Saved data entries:
== Segment start ==

(** * municipal-scraper: the case scraper [cases/search.js]

    A shallow embedding of the narrative parser [parseActions], of the
    download-marker bookkeeping of [getCase] and [downloadAction], and of
    the batch driver [getCases], together with the properties checked
    against the specification. *)

From Stdlib Require Import NArith ZArith String Ascii DecimalString DecimalNat Lia.
From stdpp Require Import base option list gmap.

Local Open Scope N_scope.

(** ** JavaScript strings

    A JavaScript string is a sequence of UTF-16 code units; a code unit is
    modelled as an [N].  Literals are written with [js]. *)

Definition jsstring := list N.

Fixpoint js (s : string) : jsstring :=
  match s with
  | EmptyString => []
  | String a r => N_of_ascii a :: js r
  end.

(** [LineTerminator]: LF, CR, LS, PS. *)
Definition is_line_terminator (c : N) : bool :=
  (c =? 10) || (c =? 13) || (c =? 8232) || (c =? 8233).

(** [WhiteSpace] and [LineTerminator], the set removed by
    [String.prototype.trim] and matched by the class escape [\s]. *)
Definition is_space (c : N) : bool :=
  (c =? 9) || (c =? 10) || (c =? 11) || (c =? 12) || (c =? 13) || (c =? 32)
  || (c =? 160) || (c =? 5760) || ((8192 <=? c) && (c <=? 8202))
  || (c =? 8232) || (c =? 8233) || (c =? 8239) || (c =? 8287)
  || (c =? 12288) || (c =? 65279).

Fixpoint drop_spaces (s : jsstring) : jsstring :=
  match s with
  | c :: r => if is_space c then drop_spaces r else s
  | [] => []
  end.

(** [s.trim()] *)
Definition trim (s : jsstring) : jsstring :=
  rev (drop_spaces (rev (drop_spaces s))).

(** [s.substring(i, e)] for [i <= e]. *)
Definition slice (s : jsstring) (i e : nat) : jsstring :=
  take (e - i) (drop i s).

(** Truthiness of a string: the empty string is the only falsy one. *)
Definition truthy (s : jsstring) : bool :=
  match s with [] => false | _ => true end.

(** Truthiness of a property that may be [undefined]. *)
Definition truthy_opt (o : option jsstring) : bool :=
  match o with Some s => truthy s | None => false end.

(** ** Regular expressions

    The fragment of ECMAScript regular expressions used by the program:
    anchors, literal characters, character classes, greedy [*] and [+]
    over a one-character atom, concatenation, alternation and capturing
    groups, with the flags [i] and [m].  Matching is by backtracking with
    a continuation, in the order of the ECMAScript semantics (left
    alternative first, longest repetition first). *)

Module Regex.

Inductive cls :=
| CSet (ranges : list (N * N))   (* [a-b...] *)
| CDot                           (* .  : anything but a line terminator *)
| CSpace.                        (* \s *)

Inductive regex :=
| Eps
| Bol                            (* ^ *)
| Eol                            (* $ *)
| One (c : cls)
| Star (c : cls)                 (* c*, greedy *)
| Plus (c : cls)                 (* c+, greedy *)
| Seq (r1 r2 : regex)
| Alt (r1 r2 : regex)
| Grp (n : nat) (r : regex).     (* n-th capturing group *)

Record flags := { ignoreCase : bool; multiline : bool }.

(** Simple case folding of the ASCII letters.  Every pattern character of
    the program is ASCII, and [Canonicalize] never maps a character above
    127 to one below 128, so folding the ASCII range decides the match. *)
Definition to_upper (c : N) : N :=
  if (97 <=? c) && (c <=? 122) then c - 32 else c.
Definition to_lower (c : N) : N :=
  if (65 <=? c) && (c <=? 90) then c + 32 else c.

Definition in_ranges (rs : list (N * N)) (c : N) : bool :=
  existsb (fun r => (fst r <=? c) && (c <=? snd r)) rs.

Definition cls_match (fl : flags) (k : cls) (c : N) : bool :=
  match k with
  | CSet rs =>
      if ignoreCase fl
      then in_ranges rs c || in_ranges rs (to_upper c) || in_ranges rs (to_lower c)
      else in_ranges rs c
  | CDot => negb (is_line_terminator c)
  | CSpace => is_space c
  end.

(** Length of the longest run of characters of class [k] at the head. *)
Fixpoint run (fl : flags) (k : cls) (s : jsstring) : nat :=
  match s with
  | c :: r => if cls_match fl k c then S (run fl k r) else 0
  | [] => 0
  end.

Definition captures := list (nat * (nat * nat)).
Definition result := (nat * captures)%type.
Definition cont := nat -> captures -> option result.

(** Greedy repetition: try the continuation after [lo + n] characters,
    then after one fewer, down to [lo]. *)
Fixpoint backoff (k : cont) (i lo n : nat) (caps : captures) : option result :=
  match k (i + lo + n)%nat caps with
  | Some r => Some r
  | None => match n with
            | O => None
            | S n' => backoff k i lo n' caps
            end
  end.

Definition at_bol (fl : flags) (s : jsstring) (i : nat) : bool :=
  match i with
  | O => true
  | S j => multiline fl &&
           match s !! j with Some c => is_line_terminator c | None => false end
  end.

Definition at_eol (fl : flags) (s : jsstring) (i : nat) : bool :=
  match s !! i with
  | None => Nat.eqb i (length s)
  | Some c => multiline fl && is_line_terminator c
  end.

Fixpoint rmatch (fl : flags) (s : jsstring) (r : regex)
         (i : nat) (caps : captures) (k : cont) : option result :=
  match r with
  | Eps => k i caps
  | Bol => if at_bol fl s i then k i caps else None
  | Eol => if at_eol fl s i then k i caps else None
  | One c =>
      match s !! i with
      | Some x => if cls_match fl c x then k (S i) caps else None
      | None => None
      end
  | Star c => backoff k i 0 (run fl c (drop i s)) caps
  | Plus c =>
      match run fl c (drop i s) with
      | O => None
      | S n => backoff k i 1 n caps
      end
  | Seq r1 r2 => rmatch fl s r1 i caps (fun j cs => rmatch fl s r2 j cs k)
  | Alt r1 r2 =>
      match rmatch fl s r1 i caps k with
      | Some res => Some res
      | None => rmatch fl s r2 i caps k
      end
  | Grp n r1 => rmatch fl s r1 i caps (fun j cs => k j ((n, (i, j)) :: cs))
  end.

(** One attempt at position [i]: the end of the match and the captures. *)
Definition match_at (fl : flags) (r : regex) (s : jsstring) (i : nat)
  : option result :=
  rmatch fl s r i [] (fun j cs => Some (j, cs)).

(** [RegExpBuiltinExec]: the first position from [i] on, up to the length
    of the string, at which the pattern matches; [n] counts the positions
    left to try. *)
Fixpoint search (fl : flags) (r : regex) (s : jsstring) (i n : nat)
  : option (nat * result) :=
  match match_at fl r s i with
  | Some res => Some (i, res)
  | None => match n with
            | O => None
            | S n' => search fl r s (S i) n'
            end
  end.

Definition exec_from (fl : flags) (r : regex) (s : jsstring) (i : nat)
  : option (nat * result) :=
  if (i <=? length s)%nat then search fl r s i (length s - i) else None.

(** The text of capture [n] of a successful match. *)
Definition capture (s : jsstring) (cs : captures) (n : nat) : option jsstring :=
  match List.find (fun e => Nat.eqb (fst e) n) cs with
  | Some (_, (a, b)) => Some (slice s a b)
  | None => None
  end.

(** [s.match(r)] for a pattern without the [g] flag: the captures of the
    first match. *)
Definition match_first (fl : flags) (r : regex) (s : jsstring)
  : option captures :=
  match exec_from fl r s 0 with
  | Some (_, (_, cs)) => Some cs
  | None => None
  end.

(** [s.match(r)] for a pattern with the [g] flag: the texts of all the
    matches, from left to right.  After an empty match [lastIndex] is
    advanced by one.  [fuel] bounds the number of iterations. *)
Fixpoint match_all_from (fl : flags) (r : regex) (s : jsstring)
         (lastIndex fuel : nat) : list jsstring :=
  match fuel with
  | O => []
  | S fuel' =>
      match exec_from fl r s lastIndex with
      | None => []
      | Some (i, (e, _)) =>
          slice s i e ::
          match_all_from fl r s (if Nat.eqb e i then S e else e) fuel'
      end
  end.

(** Every iteration moves [lastIndex] forward and stops once it is past
    the end, so [length s + 2] iterations are enough
    (see [match_all_from_fuel]). *)
Definition match_all (fl : flags) (r : regex) (s : jsstring)
  : option (list jsstring) :=
  match match_all_from fl r s 0 (length s + 2) with
  | [] => None
  | l => Some l
  end.

(** Helpers to write patterns. *)
Definition chr (a : ascii) : regex :=
  One (CSet [(N_of_ascii a, N_of_ascii a)]).
Fixpoint lit (s : string) : regex :=
  match s with
  | EmptyString => Eps
  | String a EmptyString => chr a
  | String a r => Seq (chr a) (lit r)
  end.
Definition digit : cls := CSet [(48, 57)].
Fixpoint seqs (l : list regex) : regex :=
  match l with
  | [] => Eps
  | [r] => r
  | r :: l' => Seq r (seqs l')
  end.

End Regex.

== Segment end ==

_Task statement_
Copy exactly the lines above, from the one containing "(see [match_all_from_fuel]). *)" through the very last line.

_Answer to this exercise_
    (see [match_all_from_fuel]). *)
Definition match_all (fl : flags) (r : regex) (s : jsstring)
  : option (list jsstring) :=
  match match_all_from fl r s 0 (length s + 2) with
  | [] => None
  | l => Some l
  end.

(** Helpers to write patterns. *)
Definition chr (a : ascii) : regex :=
  One (CSet [(N_of_ascii a, N_of_ascii a)]).
Fixpoint lit (s : string) : regex :=
  match s with
  | EmptyString => Eps
  | String a EmptyString => chr a
  | String a r => Seq (chr a) (lit r)
  end.
Definition digit : cls := CSet [(48, 57)].
Fixpoint seqs (l : list regex) : regex :=
  match l with
  | [] => Eps
  | [r] => r
  | r :: l' => Seq r (seqs l')
  end.

End Regex.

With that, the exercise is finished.